I believe that we should be able to achieve equilibrium through mostly behavioural interventions. The buddha did just this, and he said that it was achievable by anyone, through hard work. Nobody can do it for you. Not that doctor. Probably not that joint, either, James. But I think the buddha had audhd and maybe FLE and figured out a solution.
Anyway what these drugs do is push you into a state of elevated dopamine or serotonin or lowered norepinephrine or whatever. The vast majority of these states are achievable through behaviours; we just don’t realise we are doing them. Going for a walk to blow off some steam, shitting on the page with freeform journalling, humming and chanting and vibrations and deep music. All of these affect the chemical layout of your brain, but do so in a far more controlled, progressive and holistic manner.

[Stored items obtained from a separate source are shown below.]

(* ===== verification/Path.v ===== *)
(** * Path: path strings ([fs/fs.c] [path_parse], [path_depth_cnt];
      [shell/buildin_cmd.c] [wash_path], [make_clear_abs_path])

    A pointer into a C string is the list of the characters from it to the
    terminator; a character array that is written is the list of its bytes, and
    a write outside it is [Out_of_bounds].  [strcmp], [strcat] and [strrchr] are
    used at the level of string values, which is what [Cstring] shows the
    implementation computes. *)

From stdpp Require Import base numbers list gmap.
From S2P Require Import Prelude Cstring.

Local Open Scope Z_scope.
Local Open Scope kernel_scope.

Definition MAX_FILE_NAME_LEN : Z := 16.
Definition MAX_PATH_LEN : Z := 512.
Definition slash : Z := 47.
Definition dot : Z := 46.

(** The C string in an array: the bytes before the first zero; none when the
    array has no terminator. *)
Fixpoint cstring (buf : list Z) : option (list Z) :=
  match buf with
  | [] => None
  | c :: buf => if c =? 0 then Some [] else match cstring buf with Some s => Some (c :: s) | None => None end
  end.

(** [while ( *(++pathname) == '/');] *)
Fixpoint skip_slashes (p : list Z) : list Z :=
  match p with c :: p' => if c =? slash then skip_slashes p' else p | [] => [] end.

(** [while ( *pathname != '/' && *pathname != 0) *name_store++ = *pathname++;] *)
Fixpoint copy_name (pathname : list Z) (name_store : list Z) (i : Z) : outcome (list Z * list Z) :=
  match pathname with
  | c :: rest =>
      if c =? slash then Done (pathname, name_store) else
      olet name_store := oget (arr_set name_store i c) Out_of_bounds in
      copy_name rest name_store (i + 1)
  | [] => Done ([], name_store)
  end.

(** The rest of the path ([None] for NULL) and the array the name went to. *)
Definition path_parse (pathname name_store : list Z) : outcome (option (list Z) * list Z) :=
  let pathname := match pathname with c :: p => if c =? slash then skip_slashes p else pathname | [] => [] end in
  olet (pathname, name_store) := copy_name pathname name_store 0 in
  match pathname with [] => Done (None, name_store) | _ => Done (Some pathname, name_store) end.

Definition name_zero : list Z := replicate 16 0.
Definition first_char (name : list Z) : Z := default 0 (arr_get name 0).

(** [path_depth_cnt]; [name] is what the uninitialised local array holds. *)
Fixpoint depth_loop (fuel : nat) (p : option (list Z)) (name : list Z) (depth : Z) : outcome Z :=
  match fuel with
  | O => Halt Out_of_fuel
  | S fuel =>
      if first_char name =? 0 then Done depth else
      olet (p, name) := (match p with
                         | Some q => path_parse q name_zero
                         | None => Done (None, name_zero)
                         end) in
      depth_loop fuel p name (u32 (depth + 1))
  end.
Definition path_fuel (pathname : list Z) : nat := length pathname + 2.
Definition path_depth_cnt (pathname name : list Z) : outcome Z :=
  olet (p, name) := path_parse pathname name in
  olet depth := depth_loop (path_fuel pathname) p name 0 in Done (i32 depth).

(** ** [wash_path] *)

(** [strcat] into [new_abs_path], an array of [MAX_PATH_LEN] bytes. *)
Definition strcat_path (dst src : list Z) : outcome (list Z) :=
  if Z.of_nat (length dst + length src) <? MAX_PATH_LEN then Done (dst ++ src) else Halt Out_of_bounds.

(** What is left of the string when its last ['/'] becomes the terminator, or,
    when that is the first character, the one after it. *)
Fixpoint last_slash (s : list Z) (i : nat) (last : option nat) : option nat :=
  match s with
  | [] => last
  | c :: s => last_slash s (S i) (if c =? slash then Some i else last)
  end.
Definition cut_last (s : list Z) : outcome (list Z) :=
  match last_slash s 0 None with
  | None => Halt Page_fault     (* a store through NULL *)
  | Some O => Done (take 1 s)
  | Some i => Done (take i s)
  end.

Fixpoint wash_loop (fuel : nat) (sub_path : option (list Z)) (name new_abs_path : list Z) : outcome (list Z) :=
  match fuel with
  | O => Halt Out_of_fuel
  | S fuel =>
      if first_char name =? 0 then Done new_abs_path else
      olet nm := oget (cstring name) Out_of_bounds in
      olet new_abs_path :=
        (if str_cmp [dot; dot] nm =? 0 then cut_last new_abs_path
         else if negb (str_cmp [dot] nm =? 0) then
           olet new_abs_path :=
             (if negb (str_cmp new_abs_path [slash] =? 0) then strcat_path new_abs_path [slash]
              else Done new_abs_path) in
           strcat_path new_abs_path nm
         else Done new_abs_path) in
      olet (sub_path, name) := (match sub_path with
                                | Some q => path_parse q name_zero
                                | None => Done (None, name_zero)
                                end) in
      wash_loop fuel sub_path name new_abs_path
  end.

Definition wash_path (old_abs_path : list Z) : outcome (list Z) :=
  ASSERT (match old_abs_path with c :: _ => c =? slash | [] => false end) in
  olet (sub_path, name) := path_parse old_abs_path name_zero in
  if first_char name =? 0 then Done [slash]
  else wash_loop (path_fuel old_abs_path) sub_path name [slash].

(** [getcwd] is the system call; [None]: it returned NULL, and [abs_path] is
    still empty. *)
Definition make_clear_abs_path (getcwd : option (list Z)) (path : list Z) : outcome (list Z) :=
  olet abs_path :=
    (if negb (default 0 (head path) =? slash) then
       match getcwd with
       | Some cwd => if bool_decide (cwd = [slash]) then Done cwd else strcat_path cwd [slash]
       | None => Done []
       end
     else Done []) in
  olet abs_path := strcat_path abs_path path in
  wash_path abs_path.
(* ===== verification/Disk.v ===== *)
(** * Disk: sectors, and what the driver promises to the file system

    A disk maps a sector's LBA address to its 512 bytes.  [disk_read] and
    [disk_write] are the contract of [ide_read] and [ide_write]: the file
    system is verified against them, and [Ide] shows that the driver of
    [device/ide.c] implements them.  Also the little-endian layout of the
    32-bit words of on-disk structures. *)

From stdpp Require Import base numbers list gmap.
From S2P Require Import Prelude.

Local Open Scope Z_scope.
Local Open Scope kernel_scope.

Definition SECTOR_SIZE : Z := 512.
Definition max_lba : Z := 80 * 1024 * 1024 / 512 - 1.

Abbreviation disk := (gmap Z (list Z)).

Fixpoint read_sectors (d : disk) (lba : Z) (n : nat) : option (list Z) :=
  match n with
  | O => Some []
  | S n =>
      match d !! lba, read_sectors d (lba + 1) n with
      | Some s, Some r => Some (s ++ r)
      | _, _ => None
      end
  end.
Fixpoint write_sectors (d : disk) (lba : Z) (n : nat) (bytes : list Z) : disk :=
  match n with
  | O => d
  | S n => write_sectors (<[lba := take 512 bytes]> d) (lba + 1) n (drop 512 bytes)
  end.

(** A sector that the drive does not have makes the driver panic. *)
Definition disk_read (d : disk) (lba sec_cnt : Z) : outcome (list Z) :=
  ASSERT lba <=? max_lba in
  ASSERT 0 <? sec_cnt in
  oget (read_sectors d lba (Z.to_nat sec_cnt)) Panicked.
Definition disk_write (d : disk) (lba : Z) (buf : list Z) (sec_cnt : Z) : outcome disk :=
  ASSERT lba <=? max_lba in
  ASSERT 0 <? sec_cnt in
  olet _ := oget (read_sectors d lba (Z.to_nat sec_cnt)) Panicked in
  Done (write_sectors d lba (Z.to_nat sec_cnt) buf).

(** Every sector holds 512 bytes. *)
Definition disk_ok (d : disk) : Prop := map_Forall (fun _ s => length s = 512%nat) d.

(** The sectors [lba, lba + n) exist. *)
Definition on_disk (d : disk) (lba : Z) (n : nat) : Prop := forall i, lba <= i < lba + Z.of_nat n -> is_Some (d !! i).

Lemma read_sectors_some d lba n : on_disk d lba n -> is_Some (read_sectors d lba n).
Proof.
  revert lba. induction n as [|n IH]; intros lba Hd; cbn [read_sectors]; [eauto|].
  destruct (Hd lba ltac:(lia)) as [s ->]. destruct (IH (lba + 1)) as [r ->]; [|eauto].
  intros i Hi. apply Hd. lia.
Qed.

Lemma read_sectors_on_disk d lba n l : read_sectors d lba n = Some l -> on_disk d lba n.
Proof.
  revert lba l. induction n as [|n IH]; intros lba l E i Hi; [lia|]. cbn [read_sectors] in E.
  destruct (d !! lba) eqn:E1; [|done]. destruct (read_sectors d (lba + 1) n) eqn:E2; [|done].
  destruct (decide (i = lba)) as [->|]; [eauto|]. apply (IH _ _ E2). lia.
Qed.

Lemma read_sectors_length d lba n l : disk_ok d -> read_sectors d lba n = Some l -> length l = (512 * n)%nat.
Proof.
  intros Hd. revert lba l. induction n as [|n IH]; intros lba l E; cbn [read_sectors] in E.
  - by injection E as <-.
  - destruct (d !! lba) eqn:E1; [|done]. destruct (read_sectors d (lba + 1) n) eqn:E2; [|done].
    injection E as <-. rewrite length_app, (IH _ _ E2), (Hd _ _ E1). lia.
Qed.

Lemma read_sectors_app d lba n m :
  read_sectors d lba (n + m) =
    match read_sectors d lba n, read_sectors d (lba + Z.of_nat n) m with
    | Some a, Some b => Some (a ++ b)
    | _, _ => None
    end.
Proof.
  revert lba. induction n as [|n IH]; intros lba; cbn [Nat.add read_sectors].
  - rewrite Z.add_0_r. by destruct (read_sectors d lba m).
  - rewrite IH. replace (lba + 1 + Z.of_nat n) with (lba + Z.of_nat (S n)) by lia.
    destruct (d !! lba); [|done]. destruct (read_sectors d (lba + 1) n); [|done].
    destruct (read_sectors d (lba + Z.of_nat (S n)) m); [|done]. by rewrite <- app_assoc.
Qed.

Lemma write_sectors_app d lba n m bytes :
  write_sectors d lba (n + m) bytes =
    write_sectors (write_sectors d lba n bytes) (lba + Z.of_nat n) m (drop (512 * n) bytes).
Proof.
  revert d lba bytes. induction n as [|n IH]; intros d lba bytes; cbn [Nat.add write_sectors].
  - rewrite Z.add_0_r. by rewrite Nat.mul_0_r, drop_0.
  - rewrite IH, drop_drop. replace (lba + 1 + Z.of_nat n) with (lba + Z.of_nat (S n)) by lia.
    f_equal. f_equal. lia.
Qed.

Lemma write_sectors_lookup d lba n bytes i :
  write_sectors d lba n bytes !! i =
    if decide (lba <= i < lba + Z.of_nat n)
    then Some (take 512 (drop (512 * Z.to_nat (i - lba)) bytes)) else d !! i.
Proof.
  revert d lba bytes. induction n as [|n IH]; intros d lba bytes; cbn [write_sectors].
  - by rewrite decide_False by lia.
  - rewrite IH. destruct (decide (i = lba)) as [->|Hne].
    + rewrite (decide_False (P := lba + 1 <= lba < _)) by lia. rewrite decide_True by lia.
      rewrite lookup_insert_eq.
      replace (Z.to_nat (lba - lba)) with 0%nat by lia. by rewrite Nat.mul_0_r, drop_0.
    + destruct (decide (lba + 1 <= i < lba + 1 + Z.of_nat n)).
      * rewrite decide_True by lia. rewrite drop_drop. do 3 f_equal. lia.
      * rewrite decide_False by lia. by rewrite lookup_insert_ne.
Qed.

Lemma write_sectors_ok d lba n bytes :
  disk_ok d -> (512 * n <= length bytes)%nat -> disk_ok (write_sectors d lba n bytes).
Proof.
  intros Hd Hl i s. rewrite write_sectors_lookup. case_decide as Hi; [|apply Hd].
  intros [= <-]. rewrite length_take, length_drop. lia.
Qed.

(** ** Little-endian words *)
Definition u32_bytes (x : Z) : list Z := [x mod 256; x / 256 mod 256; x / 65536 mod 256; x / 16777216 mod 256].
Fixpoint bytes_words (l : list Z) : list Z :=
  match l with
  | a :: b :: c :: e :: l => (a + 256 * b + 65536 * c + 16777216 * e) :: bytes_words l
  | _ => []
  end.
Definition words_bytes (w : list Z) : list Z := w ≫= u32_bytes.

Lemma u32_bytes_value x : is_u32 x ->
  x mod 256 + 256 * (x / 256 mod 256) + 65536 * (x / 65536 mod 256) + 16777216 * (x / 16777216 mod 256) = x.
Proof.
  intros Hx. unfold is_u32 in Hx.
  rewrite (Z.mod_small (x / 16777216)) by (split; [apply Z.div_pos; lia|apply Z.div_lt_upper_bound; lia]).
  pose proof (Z.div_mod x 256 ltac:(lia)). pose proof (Z.div_mod (x / 256) 256 ltac:(lia)).
  pose proof (Z.div_mod (x / 65536) 256 ltac:(lia)).
  rewrite Z.div_div in * by lia. change (256 * 256) with 65536 in *. change (65536 * 256) with 16777216 in *. lia.
Qed.

Lemma bytes_words_bytes w : Forall is_u32 w -> bytes_words (words_bytes w) = w.
Proof.
  induction 1 as [|x w Hx HF IH]; [done|]. unfold words_bytes. rewrite bind_cons. cbn [u32_bytes app bytes_words].
  rewrite u32_bytes_value by done. f_equal. exact IH.
Qed.

Lemma words_bytes_length w : length (words_bytes w) = (4 * length w)%nat.
Proof. unfold words_bytes. induction w as [|x w IH]; [done|]. rewrite bind_cons, length_app, IH. cbn [length u32_bytes]. lia. Qed.

Lemma bytes_words_length l n : length l = (4 * n)%nat -> length (bytes_words l) = n.
Proof.
  revert l. induction n as [|n IH]; intros l Hl.
  - by apply nil_length_inv in Hl as ->.
  - destruct l as [|a [|b [|c [|e l]]]]; cbn in Hl; try lia. cbn. f_equal. apply IH. lia.
Qed.

(** ** The disk as a sequence of bytes *)
Definition dbyte (d : disk) (k : Z) : option Z :=
  match d !! (k / 512) with Some s => s !! Z.to_nat (k mod 512) | None => None end.
Definition dbytes (d : disk) (off : Z) (len : nat) : option (list Z) :=
  mapM (fun j => dbyte d (off + Z.of_nat j)) (seq 0 len).

Lemma dbyte_sector d lba j : 0 <= j < 512 ->
  dbyte d (512 * lba + j) = match d !! lba with Some s => s !! Z.to_nat j | None => None end.
Proof.
  intros Hj. unfold dbyte. replace (512 * lba + j) with (j + lba * 512) by lia.
  rewrite Z.div_add, Z.mod_add, Z.div_small, Z.mod_small by lia. by rewrite Z.add_0_l.
Qed.

Lemma read_sectors_byte d lba n l j :
  disk_ok d -> read_sectors d lba n = Some l -> (j < 512 * n)%nat -> l !! j = dbyte d (512 * lba + Z.of_nat j).
Proof.
  intros Hd. revert lba l j. induction n as [|n IH]; intros lba l j E Hj; [lia|]. cbn [read_sectors] in E.
  destruct (d !! lba) as [s|] eqn:E1; [|done]. destruct (read_sectors d (lba + 1) n) as [r|] eqn:E2; [|done].
  injection E as <-. pose proof (Hd _ _ E1) as Hs. cbn in Hs. destruct (decide (j < 512)%nat).
  - rewrite lookup_app_l by lia. rewrite dbyte_sector, E1 by lia. by rewrite Nat2Z.id.
  - rewrite lookup_app_r by lia. rewrite (IH _ _ _ E2) by lia. f_equal. lia.
Qed.

Lemma write_sectors_byte d lba n bytes k :
  length bytes = (512 * n)%nat ->
  dbyte (write_sectors d lba n bytes) k =
    if decide (512 * lba <= k < 512 * (lba + Z.of_nat n)) then bytes !! Z.to_nat (k - 512 * lba) else dbyte d k.
Proof.
  intros Hl. unfold dbyte. rewrite write_sectors_lookup.
  pose proof (Z.div_mod k 512 ltac:(lia)). pose proof (Z.mod_pos_bound k 512 ltac:(lia)).
  destruct (decide (lba <= k / 512 < lba + Z.of_nat n)).
  - rewrite decide_True by lia. rewrite lookup_take_lt by lia. rewrite lookup_drop. f_equal. lia.
  - by rewrite decide_False by lia.
Qed.

Lemma dbytes_Some d off len l :
  dbytes d off len = Some l <-> length l = len /\ forall j, (j < len)%nat -> l !! j = dbyte d (off + Z.of_nat j).
Proof.
  unfold dbytes. rewrite mapM_Some. split.
  - intros HF. pose proof (Forall2_length _ _ _ HF) as Hl. rewrite length_seq in Hl. split; [done|].
    intros j Hj. destruct (lookup_lt_is_Some_2 l j) as [x Hx]; [lia|]. rewrite Hx.
    symmetry. eapply (Forall2_lookup_lr _ _ _ j _ _ HF); [|done].
    apply lookup_seq. lia.
  - intros [Hl H]. apply Forall2_same_length_lookup_2; [by rewrite length_seq|].
    intros j x y Hx Hy. apply lookup_seq in Hx as [-> Hj]. rewrite <- H by lia. done.
Qed.

Lemma dbytes_eq d d' off len :
  (forall j, (j < len)%nat -> dbyte d' (off + Z.of_nat j) = dbyte d (off + Z.of_nat j)) ->
  dbytes d' off len = dbytes d off len.
Proof.
  intros H. unfold dbytes. assert (forall l, Forall (fun j => (j < len)%nat) l ->
    mapM (fun j => dbyte d' (off + Z.of_nat j)) l = mapM (fun j => dbyte d (off + Z.of_nat j)) l) as Hm.
  { induction 1 as [|j l Hj HF IH]; [done|]. cbn. by rewrite H, IH. }
  apply Hm. apply Forall_forall. intros j Hj%elem_of_seq. lia.
Qed.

These drugs… it’s like you have a carefully balanced house of cards and someone sticks a concrete pillar on one side. It’s going to affect the entire system and throw everything out of balance. Don’t get me wrong - I love drugs - but occasional or even daily recreational drugs and ‘meds’ which you take on a permanent basis are very different kettles of fish.
The mind can only be observed from within. I tried to get that across in the 88hells and the subsequent writing. My insanity encapsulated website is what I was compelled to build when I was ‘coming into my true self’ on these drugs and you can make your own judgement on which mental state was more sane and safe and sober. I have not read that website myself; I think it was an export of my old neuroses.
So my brain chemistry is a bit fucked, ok. I get it. And you won’t let me self-medicate with gentle tokes on a joint throughout the day because… I don’t know why. But you will pump me full of class-a drugs that are mislabelled ‘no risk of abuse’ because some scientific paper from 50 years ago said they were good and safe?
Fuck off. I’ll do it myself. Go back to your fucking paper, Mr Method. Go to your big group of friends and try to get them to back you up because you know you’re fucking wrong and have to bring in the numbers, once again. Weak.
I am the sculptor and I am the clay and I survived your chemical torture. Now I’ll find a better way.